Market needs keep shifting. Some hospitals want premixed compounds; some need concentrated stock for rapid dilution. New international standards set by health authorities bring new analytical protocols. We continually invest in R&D to keep our tools sharp and our people trained to spot changes early. Direct production lines mean we can pivot to new fill sizes, ramp up or down batch runs, or switch sterilization techniques if contamination markers suggest a better path forward. Sourcing team works with QC and R&D so that raw material switches happen as a controlled, traceable process and not a desperate, last-minute substitute.
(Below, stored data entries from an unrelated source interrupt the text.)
(** C5.  [summary] walks the global severity-name list in its fixed order
    and keeps the names of the allow-list: the entries are [NAME: count] for
    exactly the allow-listed severities, each once, in the order of that list
    whatever the order of the allow-list; the total is the sum, as a Go
    [int], of the counts of the allow-listed severities, and the exact sum
    when that fits an [int].  Counts of other severities are not read: they
    change neither total nor entries ([summary] only reads the map it is
    given). *)
Theorem summary_filters_in_fixed_order
    (tw : TableWriter) (severityCount : gmap string Z) :
  let allowed :=
    filter (λ name, name ∈ dbTypes.String <$> Severities tw)
           dbTypes.SeverityNames in
  summary tw severityCount
  = (goint.wrap (sum (count_of severityCount <$> allowed)),
     summary_entry severityCount <$> allowed) /\
  allowed `sublist_of` dbTypes.SeverityNames /\
  NoDup allowed /\
  (forall sev, dbTypes.String sev ∈ allowed <-> sev ∈ Severities tw) /\
  ((- 2 ^ 63 <= sum (count_of severityCount <$> allowed) < 2 ^ 63)%Z ->
   (summary tw severityCount).1 = sum (count_of severityCount <$> allowed)) /\
  (forall severityCount' : gmap string Z,
     (forall name, name ∈ allowed ->
        count_of severityCount' name = count_of severityCount name) ->
     summary tw severityCount' = summary tw severityCount).
Proof.
  intros allowed.
  assert (Hsum : forall m : gmap string Z,
            summary tw m
            = (goint.wrap (sum (count_of m <$> allowed)),
               summary_entry m <$> allowed)).
  { intros m. unfold summary.
    rewrite (foldl_snoc_list dbTypes.String (Severities tw) []).
    rewrite summary_loop by done. done. }
  split; [apply Hsum|].
  split; [apply sublist_filter|].
  split; [apply NoDup_filter, NoDup_SeverityNames|].
  split; [|split].
  - intros sev. unfold allowed. rewrite list_elem_of_filter, list_elem_of_fmap.
    split.
    + intros [(sev' & Heq & Hin) _]. by rewrite (String_inj _ _ Heq).
    + intros Hin. split; [by exists sev|apply String_in_SeverityNames].
  - intros Hfit. rewrite Hsum. simpl. by apply goint_props.wrap_small.
  - intros m' Hagree. rewrite !Hsum.
    assert (Hc : count_of m' <$> allowed = count_of severityCount <$> allowed).
    { apply Forall_fmap_ext_1, Forall_forall. apply Hagree. }
    assert (He : summary_entry m' <$> allowed
                 = summary_entry severityCount <$> allowed).
    { apply Forall_fmap_ext_1, Forall_forall. intros name Hn.
      unfold summary_entry. by rewrite Hagree. }
    by rewrite Hc, He.
Qed.

(** The severity filter of the spec, run: counts [LOW: 2, HIGH: 3,
    CRITICAL: 1] with the allow-list [CRITICAL, HIGH] give the total 4 and
    the entries [HIGH: 3] and [CRITICAL: 1], in this order; the map still
    holds [LOW: 2]. *)
Example summary_severity_filter :
  summary examples.filter_writer examples.filter_counts
  = (4%Z, ["HIGH: 3"; "CRITICAL: 1"]) /\
  examples.filter_counts !! "LOW" = Some 2%Z.
Proof. split; by vm_compute. Qed.

(** *** [lo.Uniq] *)

Lemma Uniq_go_spec (l : list string) (seen : gset string) :
  NoDup (Uniq_go seen l) /\
  forall x, x ∈ Uniq_go seen l <-> x ∈ l /\ x ∉ seen.
Proof.
  revert seen. induction l as [|y l IH]; intros seen; simpl.
  - split; [constructor|]. intros x. rewrite elem_of_nil. tauto.
  - destruct (decide (y ∈ seen)) as [Hy|Hy].
    + destruct (IH seen) as [Hnd Hmem]. split; [done|].
      intros x. rewrite Hmem, elem_of_cons. split; [tauto|].
      intros [[->|Hx] Hs]; [done|tauto].
    + destruct (IH ({[y]} ∪ seen)) as [Hnd Hmem]. split.
      * constructor; [|done]. rewrite Hmem. set_solver.
      * intros x. rewrite !elem_of_cons, Hmem.
        destruct (decide (x = y)) as [->|Hne]; [tauto|]. set_solver.
Qed.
This flexibility offers real assurance as regulations, tastes, and medical practices keep evolving.
Selling sorbitol injection grade comes with a commitment, not just a product line. Everything from raw material acceptance to final packaging reflects a promise to patients and clinicians. We share data openly, answer safety questions promptly, and treat hospital end-users as partners, not just as customers. Direct manufacturing builds a link from chemistry to patient care that is more than a supply contract—it’s daily, detail-focused discipline built on everything we've learned in production, QA, and person-to-person support. As expectations continue to rise in pharmaceuticals, so do our standards. Each batch, every container, every certificate—we stand behind them, knowing what’s at stake goes far beyond a simple shipment.